Exercise objective - Please filter the listing below and copy out the lines that hold "Hfile".

Data provided -
Lemma video_turn_read v fr pre rest b n B R q :
  video_ready n B R q v → frame_ok fr → frame_total fr ≤ B < 2 ^ 31 →
  aget (bufs v) SOURCE_CH = Some b → source_at v pre (frame_bytes fr ++ rest) →
  let v1 := with_file (with_buf v SOURCE_CH (frame_data SOURCE_CH fr ++ drop (Z.to_nat (frame_total fr)) b)) SOURCE_CH
              (mkFile ((pre ++ frame_bytes fr) ++ rest) (zlen (pre ++ frame_bytes fr))) in
  let v2 := v1 <| frame_count := i32 (frame_count v1 + 1) |> in
  video_turn (CHS_PER_SESSION * n) v =
    (_ ← for_each (seqZ 0 (CHS_PER_SESSION * n)) (distribute_one SOURCE_CH (frame_total fr)); mret false) v2.
Proof.
  intros [Hq Hn1 HB Hcnt Hfl Hfifo] Hok Hfit Hb Hfile v1 v2. pose proof Hok as (Hh & Hhl & Hpos).
  unfold frame_total, frame_bytes, source_at, FRAME_HEADER_LEN in *.
  rewrite <- app_assoc in Hfile.
  unfold video_turn. rewrite (bind_ret _ _ _ _ _ (quit_ret v)), Hq. cbn [Z.eqb negb].
  assert (Hi32 : in_i32 (zlen (fr_payload fr))) by (unfold in_i32; lia).
  assert (Hfb : FRAME_HEADER_LEN + zlen (fr_payload fr) ≤ zlen b) by (rewrite (HB _ _ Hb); apply Hfit).
  rewrite (bind_ret _ _ _ _ _ (read_frame_ret v SOURCE_CH pre fr rest b Hok Hi32 Hb Hfb Hfile)).
  destruct (zlen (fr_payload fr) <=? 0) eqn:E0; [lia|].
  assert (Ev : with_file (with_buf v SOURCE_CH (frame_data SOURCE_CH fr ++
      drop (Z.to_nat (FRAME_HEADER_LEN + zlen (fr_payload fr))) b)) SOURCE_CH
      (mkFile (pre ++ fr_hdr fr ++ fr_payload fr ++ rest) (zlen pre + FRAME_HEADER_LEN + zlen (fr_payload fr))) = v1).
  { unfold v1. f_equal. f_equal; [by rewrite <- !app_assoc|]. rewrite !zlen_app, Hh. unfold FRAME_HEADER_LEN. lia. }
  rewrite Ev, (bind_ret _ _ _ tt v2) by done. unfold FRAME_HEADER_LEN.
  by replace (u32 (zlen (fr_payload fr) + 20)) with (20 + zlen (fr_payload fr))
    by (rewrite u32_id by (unfold in_u32; lia); lia).
Qed.
(** An unknown command, and a second ADD_CLIENT, after which the thread serves another client. *)
Lemma server_turn_reply_witness :
  ∃ id v v' v'', conn_inv 4 (sess0 16) id v ∧
    server_turn (io_pack 77 (replicate 8 0)) v = Ret Continue v' ∧
    (∃ r, sv_out v' = sv_out v ++ [r] ∧ returnCMD r = Some DVS_RETURN_INVLID_CMD) ∧
    server_turn io_add v = Ret Continue v'' ∧ (∃ r, sv_out v'' = sv_out v ++ [r] ∧ returnCMD r = Some DVS_RETURN_SUCCESS).
Proof.
  destruct srv0_add as (id & v & _ & Hv). exists id, v.
  destruct (server_turn_reply 4 ltac:(by left) (sess0 16) id v (io_pack 77 (replicate 8 0)) Hv) as (v' & E & Ho).
  - split; [by apply io_pack_bytes|]. intros E. exfalso. revert E. vm_compute. discriminate.
  - done.
  - destruct (server_turn_reply 4 ltac:(by left) (sess0 16) id v io_add Hv) as (v'' & E2 & Ho2).
    + split; [|intros _; by vm_compute]. unfold io_add, io_pack, TCP_CMD_HEADER_STR. cbn [io_bytes].
      repeat (apply Forall_app; split); try apply le_bytes_ok. by repeat (apply Forall_cons; split).
    + done.
    + exists v', v''. split; [exact Hv|]. split; [exact E|]. split; [eexists; split; [exact (proj1 Ho)|by vm_compute]|]. split; [exact E2|].
      eexists; split; [exact (proj1 Ho2)|by vm_compute].
Defined.

Lemma connection_leaves_no_trace_witness :
  ∃ v', tcpServerThrFxn (io_add :: [io_pack 3 (replicate 8 40); mkIo 7 [] 0 0 0] ++ [io_disc]) srv0 = Ret tt v' ∧
    sess_inv 4 (sv_sess v') ∧ m_Index v' = -1.
Proof.
  destruct (connection_leaves_no_trace 4 ltac:(by left) srv0 io_add
    [io_pack 3 (replicate 8 40); mkIo 7 [] 0 0 0] io_disc) as (v' & E & Hi & Hm & _).
  - by apply sess0_inv.
  - done.
  - by vm_compute.
  - apply io_add_ok.
  - apply Forall_cons; split; [|apply Forall_cons; split; [by intros ?|done]].
    intros _. split; [|by vm_compute].
    by apply io_pack_bytes.
  - apply io_disc_ok.
  - exists v'. exact (conj E (conj Hi Hm)).
Defined.
(** [write] of [n] bytes from [buf]; a negative count is a huge [size_t], which
    the system call refuses. *)
Definition send_serial_data (buf : list Z) (n : Z) : CM Port Z :=
  if n <? 0 then mret (-1)
  else if zlen buf <? n then fault_with OutOfBounds
  else let r := wrote (take (Z.to_nat n) buf) in
       _ ← modify (fun p => p <| written ::= (.++ take (Z.to_nat r) buf) |>);
       mret r.

(** * A client's thread ([uart_service.c]) *)

Record UartMgr := mkUart {
  port : Port;
  serial_fd : Z;
  server_socket : Z;
  locked : bool;                  (* the mutex *)
  clients : list Z;               (* the sockets *)
  closed : list Z;                (* sockets closed so far *)
  started : list Z;               (* slots a thread was created for *)
  uart_cmd_count : Z
}.
#[export] Instance eta_UartMgr : Eta UartMgr := fun m =>
  mkUart (port m) (serial_fd m) (server_socket m) (locked m) (clients m) (closed m) (started m) (uart_cmd_count m).

(** The process, and what the next [recv]s of the thread's socket return:
    [None] for 0 or an error. *)
Record Conn := mkConn { mgr : UartMgr; input : list (option (list Z)) }.
#[export] Instance eta_Conn : Eta Conn := fun c => mkConn (mgr c) (input c).

Definition on_port {A} (m : CM Port A) : CM UartMgr A := zoom port (fun p m => m <| port := p |>) m.
Definition on_mgr {A} (m : CM UartMgr A) : CM Conn A := zoom mgr (fun u c => c <| mgr := u |>) m.

Definition lock : CM UartMgr unit := fun m => if locked m then Blk m else Ret tt (m <| locked := true |>).
Definition unlock : CM UartMgr unit := modify (fun m => m <| locked := false |>).
(** *** Grouping by folder name *)

Lemma group_video_inr (group group' : gmap string (list VideoFile.t)) (video : VideoFile.t) :
  group_video group video = inr group' ->
  group' = <[VideoFile.folderName video :=
               (default [] (group !! VideoFile.folderName video) ++ [video])%list]> group.
Proof.
  unfold group_video, get.
  destruct (group !! VideoFile.folderName video) as [l|] eqn:E.
  - rewrite E. now intros [= <-].
  - case_bool_decide as Hk.
    + rewrite E. discriminate.
    + rewrite lookup_insert_eq. intros [= <-]. now rewrite insert_insert_eq.
Qed.

Lemma group_video_own (group : gmap string (list VideoFile.t)) (video : VideoFile.t) :
  ~ In (VideoFile.folderName video) object_prototype_keys ->
  exists group', group_video group video = inr group'.
Proof.
  intros Hk. unfold group_video, get.
  destruct (group !! VideoFile.folderName video) as [l|] eqn:E.
  - rewrite E. eauto.
  - rewrite bool_decide_eq_false_2 by (now rewrite list_elem_of_In).
    rewrite lookup_insert_eq. eauto.
Qed.

Lemma group_video_inherited (group : gmap string (list VideoFile.t)) (video : VideoFile.t) :
  group !! VideoFile.folderName video = None ->
  In (VideoFile.folderName video) object_prototype_keys ->
  group_video group video = inl TypeError.
Proof.
  intros E Hk. unfold group_video, get. rewrite E.
  rewrite bool_decide_eq_true_2 by (now rewrite list_elem_of_In).
  now rewrite E.
Qed.

Lemma forEach_group_lookup (videos : list VideoFile.t)
  (group result : gmap string (list VideoFile.t)) (k : string) :
  forEach_group videos group = inr result ->
  result !! k =
    match with_folder k videos with
    | [] => group !! k
    | l => Some (default [] (group !! k) ++ l)%list
    end.
Proof.
  revert group. induction videos as [|video rest IH]; intros group; cbn.
  - now intros [= <-].
  - destruct (group_video group video) as [e|group'] eqn:Hstep; [ discriminate | ].
    intros Hrest. apply group_video_inr in Hstep. subst group'.
    rewrite (IH _ Hrest). unfold with_folder. cbn [List.filter].
    destruct (String.eqb_spec (VideoFile.folderName video) k) as [->|Hne].
    + rewrite lookup_insert_eq. cbn [default].
      destruct (List.filter _ rest); [ reflexivity | ].
      unfold id. now rewrite <- app_assoc.
    + now rewrite lookup_insert_ne.
Qed.

(** When the memo yields a grouping, the group under a key is the list of
    the entries with that folder name, and there is no empty group. *)
Lemma folders_lookup (videos : list VideoFile.t)
  (group : gmap string (list VideoFile.t)) (k : string) :
  folders videos = inr group ->
  group !! k =
    match with_folder k videos with
    | [] => None
    | l => Some l
    end.
Proof.
  intros H. rewrite (forEach_group_lookup _ _ _ k H).
  rewrite lookup_empty. now destruct (with_folder k videos).
Qed.

Lemma folders_yields (videos : list VideoFile.t) :
  (forall v, In v videos -> ~ In (VideoFile.folderName v) object_prototype_keys) ->
  exists group, folders videos = inr group.
Proof.
  unfold folders. generalize (∅ : gmap string (list VideoFile.t)).
  induction videos as [|video rest IH]; intros group Hok; cbn.
  - eauto.
  - destruct (group_video_own group video) as [group' ->].
    + apply Hok. now left.
    + apply IH. intros v Hv. apply Hok. now right.
Qed.

(** When every folder name is a key the object does not inherit, the memo
    yields a grouping, and it is a partition of the list: an entry is in the
    group under [k] exactly when it is in the list and its folder name is
    [k], so it is in the group under its folder name and in no other. *)
Theorem folders_partition (videos : list VideoFile.t) :
  (forall v, In v videos -> ~ In (VideoFile.folderName v) object_prototype_keys) ->
  exists group : gmap string (list VideoFile.t),
    folders videos = inr group
    /\ (forall k l, group !! k = Some l -> l = with_folder k videos)
    /\ (forall k l v, group !! k = Some l ->
          (In v l <-> In v videos /\ VideoFile.folderName v = k))
    /\ (forall v, In v videos ->
          exists l, group !! VideoFile.folderName v = Some l /\ In v l).
Proof.
  intros Hok. destruct (folders_yields videos Hok) as [group Hgroup].
  exists group. split; [ exact Hgroup | ].
  assert (Hl : forall k l, group !! k = Some l -> l = with_folder k videos).
  { intros k l. rewrite (folders_lookup _ _ k Hgroup).
    destruct (with_folder k videos); [ discriminate | now intros [= <-] ]. }
  split; [ exact Hl | split ].
  - intros k l v Hk. rewrite (Hl k l Hk). unfold with_folder.
    rewrite filter_In. now rewrite String.eqb_eq.
  - intros v Hv. rewrite (folders_lookup _ _ _ Hgroup).
    assert (Hin : In v (with_folder (VideoFile.folderName v) videos)).
    { apply filter_In. split; [ exact Hv | apply String.eqb_refl ]. }
    destruct (with_folder (VideoFile.folderName v) videos) as [|x l];
      [ destruct Hin | eauto ].
Qed.

Lemma folders_partition_witness :
  exists group : gmap string (list VideoFile.t),
    folders [Sample.video_a; Sample.video_b] = inr group
    /\ (forall k l, group !! k = Some l ->
          l = with_folder k [Sample.video_a; Sample.video_b])
    /\ (forall k l v, group !! k = Some l ->
          (In v l <->
           In v [Sample.video_a; Sample.video_b] /\ VideoFile.folderName v = k))
    /\ (forall v, In v [Sample.video_a; Sample.video_b] ->
          exists l, group !! VideoFile.folderName v = Some l /\ In v l).
Proof.
  apply (folders_partition [Sample.video_a; Sample.video_b]).
  intros v [<-|[<-|[]]] H; vm_compute in H;
    repeat (destruct H as [H|H]; [ discriminate H | ]); exact H.
Defined.

(** C6 fails on an entry whose folder is named like an inherited property:
    [group["constructor"]] is the inherited function, the folder gets no
    array, and [push] throws. *)
Lemma folders_throws_on_inherited_name :
  VideoFile.folderName Sample.video_c = "constructor"
  /\ handleFolderSelect Sample.counting 0 (Some [Sample.file_c])
     = Some [Sample.video_c]
  /\ folders [Sample.video_c] = inl TypeError.
Proof. repeat split. Qed.

(** *** Selecting an entry *)

Lemma findIndexFrom_found {A : Type} (p : A -> bool) (l : list A) (i : Z) :
  (exists x, In x l /\ p x = true) ->
  exists (n : nat) (x : A),
    l !! n = Some x /\ p x = true
    /\ Js.findIndexFrom p l i = i + Z.of_nat n.
Proof.
  revert i. induction l as [|y l IH]; intros i (x & Hin & Hp); [ destruct Hin | ].
  cbn [Js.findIndexFrom]. destruct (p y) eqn:Hy.
  - exists 0%nat, y. cbn. repeat split; [ exact Hy | lia ].
  - destruct Hin as [->|Hin]; [ congruence | ].
    destruct (IH (i + 1) (ex_intro _ x (conj Hin Hp))) as (n & z & Hn & Hz & E).
    exists (S n), z. cbn. repeat split; [ exact Hn | exact Hz | lia ].
Qed.

Lemma In_lookup {A : Type} (l : list A) (x : A) :
  In x l -> exists n : nat, l !! n = Some x.
Proof.
  intros H. apply list_elem_of_In in H. now apply list_elem_of_lookup in H.
Qed.

Lemma unique_id_position (videos : list VideoFile.t) (n m : nat) (v w : VideoFile.t) :
  NoDup (List.map VideoFile.id videos) ->
  videos !! n = Some v -> videos !! m = Some w ->
  VideoFile.id v = VideoFile.id w -> n = m.
Proof.
  intros Hnd Hn Hm E.
  apply (NoDup_lookup (List.map VideoFile.id videos) n m (VideoFile.id v) Hnd).
  - change (List.map VideoFile.id videos) with (VideoFile.id <$> videos).
    now rewrite list_lookup_fmap, Hn.
  - change (List.map VideoFile.id videos) with (VideoFile.id <$> videos).
    now rewrite list_lookup_fmap, Hm, E.
Qed.

(** The click's lookup finds an entry of the list with the identifier of
    the clicked one, whether or not identifiers repeat. *)
Lemma globalIndex_found (videos : list VideoFile.t) (video : VideoFile.t) :
  In video videos ->
  exists (n : nat) (v : VideoFile.t),
    videos !! n = Some v /\ VideoFile.id v = VideoFile.id video
    /\ globalIndex videos video = Z.of_nat n.
Proof.
  intros Hin.
  destruct (findIndexFrom_found
              (fun v => String.eqb (VideoFile.id v) (VideoFile.id video)) videos 0)
    as (n & v & Hn & Hv & E).
  - exists video. split; [ exact Hin | apply String.eqb_refl ].
  - exists n, v. apply String.eqb_eq in Hv. unfold globalIndex, Js.findIndex.
    repeat split; [ exact Hn | exact Hv | lia ].
Qed.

Answer to this task -
  intros [Hq Hn1 HB Hcnt Hfl Hfifo] Hok Hfit Hb Hfile v1 v2. pose proof Hok as (Hh & Hhl & Hpos).
  rewrite <- app_assoc in Hfile.
  rewrite (bind_ret _ _ _ _ _ (read_frame_ret v SOURCE_CH pre fr rest b Hok Hi32 Hb Hfb Hfile)).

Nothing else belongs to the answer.